### Exercise goal
What lines below include the string "implicits"? Pick them out and copy them.

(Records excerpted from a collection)
-*-
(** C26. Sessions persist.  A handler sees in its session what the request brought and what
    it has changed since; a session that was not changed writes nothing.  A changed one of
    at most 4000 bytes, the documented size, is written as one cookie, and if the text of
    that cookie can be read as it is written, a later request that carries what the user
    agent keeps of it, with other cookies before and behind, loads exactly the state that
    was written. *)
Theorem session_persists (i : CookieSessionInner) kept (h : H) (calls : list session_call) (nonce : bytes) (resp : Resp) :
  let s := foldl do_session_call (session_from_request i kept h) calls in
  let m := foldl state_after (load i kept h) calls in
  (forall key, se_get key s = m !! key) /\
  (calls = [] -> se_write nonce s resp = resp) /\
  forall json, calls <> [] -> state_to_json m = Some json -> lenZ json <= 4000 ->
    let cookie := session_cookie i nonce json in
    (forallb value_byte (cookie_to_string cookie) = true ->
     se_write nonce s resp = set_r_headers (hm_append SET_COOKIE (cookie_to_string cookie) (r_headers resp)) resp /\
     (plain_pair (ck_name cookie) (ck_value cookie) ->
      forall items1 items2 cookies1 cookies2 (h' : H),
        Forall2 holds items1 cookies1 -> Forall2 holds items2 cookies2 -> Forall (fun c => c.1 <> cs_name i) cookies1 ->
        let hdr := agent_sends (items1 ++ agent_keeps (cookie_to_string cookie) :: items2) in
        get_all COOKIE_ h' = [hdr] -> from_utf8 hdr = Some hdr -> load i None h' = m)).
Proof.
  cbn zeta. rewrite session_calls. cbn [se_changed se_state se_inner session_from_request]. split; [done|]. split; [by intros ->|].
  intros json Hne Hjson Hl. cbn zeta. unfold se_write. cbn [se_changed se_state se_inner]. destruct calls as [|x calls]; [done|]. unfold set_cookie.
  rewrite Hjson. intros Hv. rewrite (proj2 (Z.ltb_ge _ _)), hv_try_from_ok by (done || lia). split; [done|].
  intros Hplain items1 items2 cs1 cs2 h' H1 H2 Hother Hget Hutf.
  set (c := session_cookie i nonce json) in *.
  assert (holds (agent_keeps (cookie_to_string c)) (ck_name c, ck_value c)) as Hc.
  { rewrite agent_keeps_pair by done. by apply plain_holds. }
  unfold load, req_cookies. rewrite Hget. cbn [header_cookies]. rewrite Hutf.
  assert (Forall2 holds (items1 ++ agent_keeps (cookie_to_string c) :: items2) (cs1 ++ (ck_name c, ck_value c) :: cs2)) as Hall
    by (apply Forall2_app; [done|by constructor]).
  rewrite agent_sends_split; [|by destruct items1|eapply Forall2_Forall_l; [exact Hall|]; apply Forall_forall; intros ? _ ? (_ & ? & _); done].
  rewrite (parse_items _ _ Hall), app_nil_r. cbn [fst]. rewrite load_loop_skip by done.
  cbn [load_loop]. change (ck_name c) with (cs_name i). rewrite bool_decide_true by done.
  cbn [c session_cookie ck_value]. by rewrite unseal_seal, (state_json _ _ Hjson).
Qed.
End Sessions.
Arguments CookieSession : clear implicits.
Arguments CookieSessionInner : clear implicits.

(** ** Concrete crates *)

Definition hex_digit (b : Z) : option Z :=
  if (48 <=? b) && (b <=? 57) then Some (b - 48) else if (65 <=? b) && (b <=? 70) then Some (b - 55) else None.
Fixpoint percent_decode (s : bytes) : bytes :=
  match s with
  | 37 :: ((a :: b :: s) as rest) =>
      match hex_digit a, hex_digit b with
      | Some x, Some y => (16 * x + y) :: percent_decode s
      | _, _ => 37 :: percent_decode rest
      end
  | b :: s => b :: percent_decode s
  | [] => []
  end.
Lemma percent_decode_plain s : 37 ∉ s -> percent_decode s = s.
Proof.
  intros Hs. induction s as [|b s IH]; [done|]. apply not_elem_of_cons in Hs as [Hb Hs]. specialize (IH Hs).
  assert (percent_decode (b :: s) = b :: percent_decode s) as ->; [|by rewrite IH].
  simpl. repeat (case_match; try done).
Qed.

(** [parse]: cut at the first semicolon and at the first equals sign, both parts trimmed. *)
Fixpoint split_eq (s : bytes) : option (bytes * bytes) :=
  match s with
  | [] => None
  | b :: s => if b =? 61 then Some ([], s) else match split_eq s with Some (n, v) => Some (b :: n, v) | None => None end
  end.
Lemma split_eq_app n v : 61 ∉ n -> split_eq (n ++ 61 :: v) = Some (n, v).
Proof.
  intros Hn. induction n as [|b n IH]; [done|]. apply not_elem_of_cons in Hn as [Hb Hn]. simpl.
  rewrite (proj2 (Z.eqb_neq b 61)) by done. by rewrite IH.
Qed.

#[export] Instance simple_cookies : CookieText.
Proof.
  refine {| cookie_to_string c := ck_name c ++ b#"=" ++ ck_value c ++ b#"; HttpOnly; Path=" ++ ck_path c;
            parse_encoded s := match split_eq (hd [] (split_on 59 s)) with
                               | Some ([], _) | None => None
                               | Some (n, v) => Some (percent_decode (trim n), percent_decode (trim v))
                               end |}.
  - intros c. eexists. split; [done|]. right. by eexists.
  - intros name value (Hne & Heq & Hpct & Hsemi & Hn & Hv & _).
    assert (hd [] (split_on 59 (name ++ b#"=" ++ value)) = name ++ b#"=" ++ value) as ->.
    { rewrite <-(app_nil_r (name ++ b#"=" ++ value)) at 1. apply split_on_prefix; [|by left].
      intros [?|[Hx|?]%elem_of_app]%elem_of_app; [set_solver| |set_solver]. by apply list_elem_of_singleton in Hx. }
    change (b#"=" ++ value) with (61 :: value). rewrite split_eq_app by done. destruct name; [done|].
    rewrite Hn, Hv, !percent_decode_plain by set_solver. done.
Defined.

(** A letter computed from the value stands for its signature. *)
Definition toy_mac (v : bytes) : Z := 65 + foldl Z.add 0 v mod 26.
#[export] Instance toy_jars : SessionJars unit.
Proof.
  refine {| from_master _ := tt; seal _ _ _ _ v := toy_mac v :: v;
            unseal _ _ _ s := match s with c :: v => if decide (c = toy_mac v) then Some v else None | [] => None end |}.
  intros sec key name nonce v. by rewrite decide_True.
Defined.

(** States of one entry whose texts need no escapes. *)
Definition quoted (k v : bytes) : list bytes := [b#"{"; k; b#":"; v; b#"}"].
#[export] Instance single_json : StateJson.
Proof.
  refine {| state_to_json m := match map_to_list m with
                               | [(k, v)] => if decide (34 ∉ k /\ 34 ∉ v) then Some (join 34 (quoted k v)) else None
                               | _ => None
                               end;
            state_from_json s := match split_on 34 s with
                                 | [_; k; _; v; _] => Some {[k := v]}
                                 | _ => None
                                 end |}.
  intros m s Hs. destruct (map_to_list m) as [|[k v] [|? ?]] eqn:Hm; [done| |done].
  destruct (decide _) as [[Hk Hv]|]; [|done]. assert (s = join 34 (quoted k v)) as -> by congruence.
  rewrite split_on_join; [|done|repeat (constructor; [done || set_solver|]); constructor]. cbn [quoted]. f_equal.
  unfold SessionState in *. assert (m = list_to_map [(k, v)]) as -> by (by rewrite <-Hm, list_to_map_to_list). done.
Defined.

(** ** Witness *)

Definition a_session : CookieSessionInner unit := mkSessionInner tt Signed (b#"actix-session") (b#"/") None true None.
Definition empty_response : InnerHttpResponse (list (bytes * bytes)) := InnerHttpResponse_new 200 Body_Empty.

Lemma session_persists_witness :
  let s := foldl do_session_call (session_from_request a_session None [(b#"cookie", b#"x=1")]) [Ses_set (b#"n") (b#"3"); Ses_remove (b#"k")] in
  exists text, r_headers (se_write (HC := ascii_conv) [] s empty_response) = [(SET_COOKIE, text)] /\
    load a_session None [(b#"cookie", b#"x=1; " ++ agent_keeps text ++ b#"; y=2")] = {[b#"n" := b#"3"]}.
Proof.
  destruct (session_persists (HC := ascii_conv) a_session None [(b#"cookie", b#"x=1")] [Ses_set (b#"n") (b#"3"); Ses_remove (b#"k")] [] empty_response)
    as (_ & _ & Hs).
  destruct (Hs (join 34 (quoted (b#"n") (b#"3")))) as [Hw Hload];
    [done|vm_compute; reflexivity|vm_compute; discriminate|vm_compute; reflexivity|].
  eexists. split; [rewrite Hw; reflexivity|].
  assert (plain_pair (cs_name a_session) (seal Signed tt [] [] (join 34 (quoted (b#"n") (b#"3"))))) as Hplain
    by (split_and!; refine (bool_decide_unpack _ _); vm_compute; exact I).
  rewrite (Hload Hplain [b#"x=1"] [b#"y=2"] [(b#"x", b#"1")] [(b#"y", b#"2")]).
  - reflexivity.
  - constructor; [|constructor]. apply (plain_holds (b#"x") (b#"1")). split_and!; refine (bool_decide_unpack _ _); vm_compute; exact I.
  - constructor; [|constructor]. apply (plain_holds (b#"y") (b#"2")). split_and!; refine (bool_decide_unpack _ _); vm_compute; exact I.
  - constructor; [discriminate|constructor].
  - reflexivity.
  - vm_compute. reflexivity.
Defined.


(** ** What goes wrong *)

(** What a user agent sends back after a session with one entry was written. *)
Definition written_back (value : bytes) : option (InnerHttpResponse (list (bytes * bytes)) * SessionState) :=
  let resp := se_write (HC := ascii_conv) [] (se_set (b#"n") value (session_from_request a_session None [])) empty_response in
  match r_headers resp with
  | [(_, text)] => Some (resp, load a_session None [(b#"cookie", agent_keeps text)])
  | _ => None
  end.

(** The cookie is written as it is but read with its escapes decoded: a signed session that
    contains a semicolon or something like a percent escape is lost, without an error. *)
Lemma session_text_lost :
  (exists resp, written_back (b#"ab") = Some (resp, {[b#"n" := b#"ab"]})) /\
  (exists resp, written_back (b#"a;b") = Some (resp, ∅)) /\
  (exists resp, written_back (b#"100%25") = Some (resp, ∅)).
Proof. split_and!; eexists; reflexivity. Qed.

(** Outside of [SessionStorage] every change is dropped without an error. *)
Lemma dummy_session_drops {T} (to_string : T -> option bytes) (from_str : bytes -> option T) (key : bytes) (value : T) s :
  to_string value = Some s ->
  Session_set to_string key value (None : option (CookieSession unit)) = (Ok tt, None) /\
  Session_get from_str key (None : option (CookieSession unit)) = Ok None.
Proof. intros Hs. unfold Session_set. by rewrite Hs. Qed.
-*-
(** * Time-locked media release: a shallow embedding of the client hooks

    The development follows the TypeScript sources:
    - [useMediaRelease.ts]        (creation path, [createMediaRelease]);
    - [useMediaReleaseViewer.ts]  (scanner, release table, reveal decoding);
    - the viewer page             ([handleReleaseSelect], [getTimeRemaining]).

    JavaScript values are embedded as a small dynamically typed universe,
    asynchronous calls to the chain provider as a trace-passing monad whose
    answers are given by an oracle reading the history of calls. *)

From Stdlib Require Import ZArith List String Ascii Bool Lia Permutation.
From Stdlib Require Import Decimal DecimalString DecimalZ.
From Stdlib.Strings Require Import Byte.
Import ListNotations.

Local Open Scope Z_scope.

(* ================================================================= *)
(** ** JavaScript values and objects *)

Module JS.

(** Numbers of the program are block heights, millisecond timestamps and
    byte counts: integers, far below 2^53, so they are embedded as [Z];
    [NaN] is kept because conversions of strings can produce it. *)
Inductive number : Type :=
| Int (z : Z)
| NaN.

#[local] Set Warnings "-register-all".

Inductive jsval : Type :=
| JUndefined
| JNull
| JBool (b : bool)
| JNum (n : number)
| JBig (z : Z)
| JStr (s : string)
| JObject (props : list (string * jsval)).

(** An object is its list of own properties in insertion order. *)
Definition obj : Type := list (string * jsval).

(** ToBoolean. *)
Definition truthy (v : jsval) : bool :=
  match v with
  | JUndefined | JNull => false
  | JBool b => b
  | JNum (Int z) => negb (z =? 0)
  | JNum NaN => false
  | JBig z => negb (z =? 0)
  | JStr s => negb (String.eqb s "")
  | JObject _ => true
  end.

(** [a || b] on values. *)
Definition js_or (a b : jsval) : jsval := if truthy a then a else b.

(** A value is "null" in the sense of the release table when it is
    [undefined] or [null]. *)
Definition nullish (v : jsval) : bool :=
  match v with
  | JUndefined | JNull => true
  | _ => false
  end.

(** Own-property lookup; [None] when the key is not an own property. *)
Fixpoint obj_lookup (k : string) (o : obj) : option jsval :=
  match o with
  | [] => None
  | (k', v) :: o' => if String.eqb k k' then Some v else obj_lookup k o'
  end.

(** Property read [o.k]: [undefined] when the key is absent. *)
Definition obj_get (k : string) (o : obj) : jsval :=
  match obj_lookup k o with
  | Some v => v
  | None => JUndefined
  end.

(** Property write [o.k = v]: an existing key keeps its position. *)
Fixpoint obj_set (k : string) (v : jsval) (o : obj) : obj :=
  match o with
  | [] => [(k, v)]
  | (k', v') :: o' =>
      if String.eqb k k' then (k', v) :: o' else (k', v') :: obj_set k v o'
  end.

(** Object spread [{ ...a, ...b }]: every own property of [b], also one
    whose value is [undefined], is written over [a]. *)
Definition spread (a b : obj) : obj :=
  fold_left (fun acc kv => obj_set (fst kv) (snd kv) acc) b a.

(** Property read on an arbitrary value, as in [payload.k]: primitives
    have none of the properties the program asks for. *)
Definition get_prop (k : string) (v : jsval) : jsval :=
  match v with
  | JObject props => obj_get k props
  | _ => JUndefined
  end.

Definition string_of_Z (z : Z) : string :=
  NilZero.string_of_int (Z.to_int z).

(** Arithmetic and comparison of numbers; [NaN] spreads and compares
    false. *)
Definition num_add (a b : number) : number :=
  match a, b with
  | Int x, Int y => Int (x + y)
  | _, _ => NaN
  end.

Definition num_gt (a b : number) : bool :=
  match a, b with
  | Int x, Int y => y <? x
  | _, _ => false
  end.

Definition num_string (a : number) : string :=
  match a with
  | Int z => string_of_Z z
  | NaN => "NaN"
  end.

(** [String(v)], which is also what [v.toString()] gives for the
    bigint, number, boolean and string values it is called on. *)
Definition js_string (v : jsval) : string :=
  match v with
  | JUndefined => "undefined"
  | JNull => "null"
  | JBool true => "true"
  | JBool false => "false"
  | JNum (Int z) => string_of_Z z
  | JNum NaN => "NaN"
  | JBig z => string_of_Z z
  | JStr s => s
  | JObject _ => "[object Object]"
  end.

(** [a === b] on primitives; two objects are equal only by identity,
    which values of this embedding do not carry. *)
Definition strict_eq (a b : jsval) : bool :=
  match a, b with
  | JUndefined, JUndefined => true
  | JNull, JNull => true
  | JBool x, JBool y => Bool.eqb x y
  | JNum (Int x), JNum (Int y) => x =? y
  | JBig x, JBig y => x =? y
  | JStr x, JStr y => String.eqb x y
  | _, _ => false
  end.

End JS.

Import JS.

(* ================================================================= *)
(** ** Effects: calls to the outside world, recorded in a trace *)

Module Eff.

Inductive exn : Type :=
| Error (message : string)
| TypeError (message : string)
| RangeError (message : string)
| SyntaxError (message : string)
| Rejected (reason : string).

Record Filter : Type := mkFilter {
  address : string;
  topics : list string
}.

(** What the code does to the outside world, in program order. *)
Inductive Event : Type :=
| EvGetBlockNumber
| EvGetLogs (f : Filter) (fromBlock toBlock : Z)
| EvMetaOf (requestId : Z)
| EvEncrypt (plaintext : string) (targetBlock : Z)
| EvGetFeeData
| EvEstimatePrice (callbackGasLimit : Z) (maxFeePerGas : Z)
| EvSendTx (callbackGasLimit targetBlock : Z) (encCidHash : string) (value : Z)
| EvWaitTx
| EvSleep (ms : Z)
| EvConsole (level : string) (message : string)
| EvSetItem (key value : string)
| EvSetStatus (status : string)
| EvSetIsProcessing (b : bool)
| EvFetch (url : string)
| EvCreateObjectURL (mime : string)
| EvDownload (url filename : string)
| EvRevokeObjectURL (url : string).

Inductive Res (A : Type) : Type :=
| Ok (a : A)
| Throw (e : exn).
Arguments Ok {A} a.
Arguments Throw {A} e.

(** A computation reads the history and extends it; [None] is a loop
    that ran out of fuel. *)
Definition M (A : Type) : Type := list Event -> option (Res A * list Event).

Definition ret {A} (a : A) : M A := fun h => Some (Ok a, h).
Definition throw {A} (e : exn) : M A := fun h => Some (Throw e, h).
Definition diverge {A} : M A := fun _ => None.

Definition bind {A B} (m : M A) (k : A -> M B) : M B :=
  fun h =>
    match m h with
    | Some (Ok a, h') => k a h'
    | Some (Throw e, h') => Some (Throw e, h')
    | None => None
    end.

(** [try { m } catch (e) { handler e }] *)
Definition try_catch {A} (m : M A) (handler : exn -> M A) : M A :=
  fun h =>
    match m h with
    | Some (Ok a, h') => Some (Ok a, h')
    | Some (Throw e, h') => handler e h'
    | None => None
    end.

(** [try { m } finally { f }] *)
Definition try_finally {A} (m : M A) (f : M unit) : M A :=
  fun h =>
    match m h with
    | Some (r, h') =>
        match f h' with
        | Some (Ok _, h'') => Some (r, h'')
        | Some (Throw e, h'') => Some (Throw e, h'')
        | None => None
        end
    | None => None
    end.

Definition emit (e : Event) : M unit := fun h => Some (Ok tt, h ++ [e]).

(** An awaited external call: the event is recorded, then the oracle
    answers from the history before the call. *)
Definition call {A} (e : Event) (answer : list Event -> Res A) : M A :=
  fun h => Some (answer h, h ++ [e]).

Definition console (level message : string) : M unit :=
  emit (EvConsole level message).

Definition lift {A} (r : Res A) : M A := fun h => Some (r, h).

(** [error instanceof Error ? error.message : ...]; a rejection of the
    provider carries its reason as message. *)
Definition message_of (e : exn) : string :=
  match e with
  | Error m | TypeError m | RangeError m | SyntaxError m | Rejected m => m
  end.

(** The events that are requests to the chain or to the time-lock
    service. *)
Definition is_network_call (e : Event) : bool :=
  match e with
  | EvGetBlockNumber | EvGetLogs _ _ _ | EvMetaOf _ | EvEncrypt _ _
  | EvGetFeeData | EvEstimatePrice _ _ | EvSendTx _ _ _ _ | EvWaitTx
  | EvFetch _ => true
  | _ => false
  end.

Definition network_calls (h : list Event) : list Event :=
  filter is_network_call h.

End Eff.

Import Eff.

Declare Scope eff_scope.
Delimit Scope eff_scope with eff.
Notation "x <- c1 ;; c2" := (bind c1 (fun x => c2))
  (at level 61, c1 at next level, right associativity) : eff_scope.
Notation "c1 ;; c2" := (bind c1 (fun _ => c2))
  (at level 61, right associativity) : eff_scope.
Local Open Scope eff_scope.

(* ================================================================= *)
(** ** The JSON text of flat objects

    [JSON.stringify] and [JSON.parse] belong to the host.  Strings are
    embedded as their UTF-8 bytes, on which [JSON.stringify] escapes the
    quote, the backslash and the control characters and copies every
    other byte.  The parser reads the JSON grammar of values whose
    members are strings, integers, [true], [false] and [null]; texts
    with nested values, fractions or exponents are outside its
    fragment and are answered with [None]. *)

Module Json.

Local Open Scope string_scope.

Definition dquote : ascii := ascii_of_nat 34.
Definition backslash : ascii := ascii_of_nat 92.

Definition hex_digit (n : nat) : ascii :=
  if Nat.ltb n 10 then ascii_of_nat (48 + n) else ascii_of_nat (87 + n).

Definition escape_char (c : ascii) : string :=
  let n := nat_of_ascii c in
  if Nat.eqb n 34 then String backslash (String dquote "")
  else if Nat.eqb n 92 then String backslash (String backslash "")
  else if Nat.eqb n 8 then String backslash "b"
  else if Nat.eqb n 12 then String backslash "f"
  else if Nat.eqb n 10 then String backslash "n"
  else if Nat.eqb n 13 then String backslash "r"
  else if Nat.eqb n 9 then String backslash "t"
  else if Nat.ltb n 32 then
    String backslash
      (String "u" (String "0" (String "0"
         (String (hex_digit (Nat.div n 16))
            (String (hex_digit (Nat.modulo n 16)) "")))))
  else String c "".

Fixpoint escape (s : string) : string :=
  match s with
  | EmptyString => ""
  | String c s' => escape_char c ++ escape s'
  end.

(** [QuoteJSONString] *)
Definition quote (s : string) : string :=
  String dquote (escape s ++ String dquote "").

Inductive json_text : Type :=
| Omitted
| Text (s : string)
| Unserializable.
-*-
### Result of the task
Arguments CookieSession : clear implicits.
Arguments CookieSessionInner : clear implicits.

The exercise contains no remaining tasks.